A COMMUNITY hospital will have £1.5 million pumped into it to prepare for thousands of new patients.


Abergele Hospital is in the middle of a major overhaul which will see the Ophthalmology facilities in HM Stanley in St Asaph relocated.


Health staff were keen to reassure patients from St Asaph that the eventual departure from HM Stanley building, which the board said was ‘not fit for purpose’ did not spell the end.
 

“Patients are concerned it’s a closure of HM Stanley,” said Lorraine White, nursing sister at HM Stanley.
 

“It isn’t.
 

“It’s a relocation and an upgrade.


“It will be the same staff and services in a different building.
 

“Generally everyone is a little nervous about a change after so many years.
 

“A lot of staff have been there (HM Stanley) for 15 to 20 years.


“It’s quite a wrench, but it means we are going to get some better facilities for patients.


”We will be sad to go because there’s a lot of happiness at HM Stanley.
“We have a fantastic reputation to uphold.”


The Abergele Hospital building program, which is estimated to last about six months, will see the introduction of new day case theatres, wards and a macular treatment centre.


Robin Wiggs, head of planning at the Betsi Cadwaladr Health Board, said: “What we’re doing with the site is ensuring it has a long term clinical future.
 

“There was a lot of concern for a number of years that Abergele is a site we didn’t want to invest in, but that is not the case.”
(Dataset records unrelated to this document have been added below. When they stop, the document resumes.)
(** X7. [encodeId] pads and never cuts: the text has at least [padding]
    characters, all of them hexadecimal digits, and exactly [padding]
    when the number is below [16^padding]. *)
Theorem encodeId_width n p :
  0 <= n ->
  Cxx.all_hex (encodeId n p) = true
  /\ p <= Z.of_nat (String.length (encodeId n p))
  /\ (0 < p -> n < 16 ^ p -> Z.of_nat (String.length (encodeId n p)) = p).
Proof.
  intros Hn. split; [apply (encodeId_digits n p Hn) |].
  unfold encodeId, Cxx.put_hex. rewrite length_append, length_fill.
  split; [lia |]. intros Hp Hlt.
  pose proof (length_hex n (Z.to_nat p)) as Hlen.
  rewrite Z2Nat.id in Hlen by lia. specialize (Hlen ltac:(lia) ltac:(lia)). lia.
Qed.

Lemma encodeId_width_witness :
  0 <= 2016
  /\ encodeId 2016 5 = "007e0"
  /\ Z.of_nat (String.length (encodeId 2016 5)) = 5.
Proof.
  assert (Hn : 0 <= 2016) by lia.
  split; [exact Hn |]. split; [reflexivity |].
  apply (encodeId_width 2016 5 Hn); [lia | vm_compute; reflexivity].
Defined.



(** ** The generator in one thread *)

Lemma getNext_times_from env k :
  forall st,
    length (fst (getNext_times env k st)) = k
    /\ (forall i, (i < k)%nat ->
        fst (getNext_times env k st) !! i
        = Some (mt_output env (mt_seed (_rng st)) (mt_drawn (_rng st) + N.of_nat i) mod 2 ^ 32))
    /\ _rng (snd (getNext_times env k st))
       = {| mt_seed := mt_seed (_rng st); mt_drawn := mt_drawn (_rng st) + N.of_nat k |}
    /\ ((0 < k)%nat -> _rngMutex (snd (getNext_times env k st)) = false).
Proof.
  induction k as [| k IH]; intros st.
  - simpl. repeat split; try lia. rewrite N.add_0_r. destruct (_rng st); reflexivity.
  - cbn [getNext_times].
    destruct (rng.getNext env st) as [v st1] eqn:Hnext.
    unfold rng.getNext in Hnext. simpl in Hnext. injection Hnext as <- <-.
    match goal with
    | |- context [getNext_times env k ?s] =>
        destruct (IH s) as (Hlen & Hnth & Hrng & Hmutex);
        destruct (getNext_times env k s) as [vs st2] eqn:Htimes
    end.
    simpl in *. split; [lia |]. split; [| split].
    + intros [| i] Hi; simpl.
      * rewrite N.add_0_r. reflexivity.
      * rewrite Hnth by lia. do 3 f_equal. lia.
    + rewrite Hrng. f_equal. lia.
    + intros _. destruct k as [| k']; [| apply Hmutex; lia].
      simpl in Htimes. injection Htimes as _ <-. reflexivity.
Qed.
Currently the hospital, which was opened a hundred years ago as a sanatorium, caters for 2,000 orthopaedic inpatients and day cases annually.
 

Roger Haslett, clinical lead for ophthalmology at HM Stanley, said: “The long term plan for orthopaedics is as soon as the asbestos is cleared up at Ysbyty Glan Clwyd in Bodelwyddan, the facilities will be moved there.


“In Abergele, the theatre site will be much improved.


“The ophthalmology facilities in HM Stanley were 50 years old.


“So many things needed refurbishing it would have cost quite a lot.”
 

A spokesman from the independent health watchdog, the Betsi Cadwaladr Community Health Council, said the group would monitor the progress on site until the services were fully operational.


He said: “The CHC looks forward to seeing the excellent service already provided, being transferred to significantly improved accommodation.”


u Meanwhile a £110 million redesign will bring the latest standards in medical treatment to Glan Clwyd Hospital.
 

The wide-reaching revamp will see a new emergency unit set up and wards redesigned.


Dr Eileen Williams, clinical lead for the redevelopment project, said the starting point was to look at how services would be delivered and how best to deliver care to patients.


The key principles were delivering a high quality clinical care, improving safety and making sure the project suited the needs of the most vulnerable in society.


Dr Williams said: “Instead of it just being an A&E, where people come in for treatment and then go up to wards upstairs, they will now come into the emergency department where there is a ward for medical emergency patients.


“There’s a ward for surgery emergency patients as well as coronary care for people with heart attacks, and the GP out of hours is all part of it.
 

“It’s all core located, and means that all the emergency doctors are all in the same place on one floor.”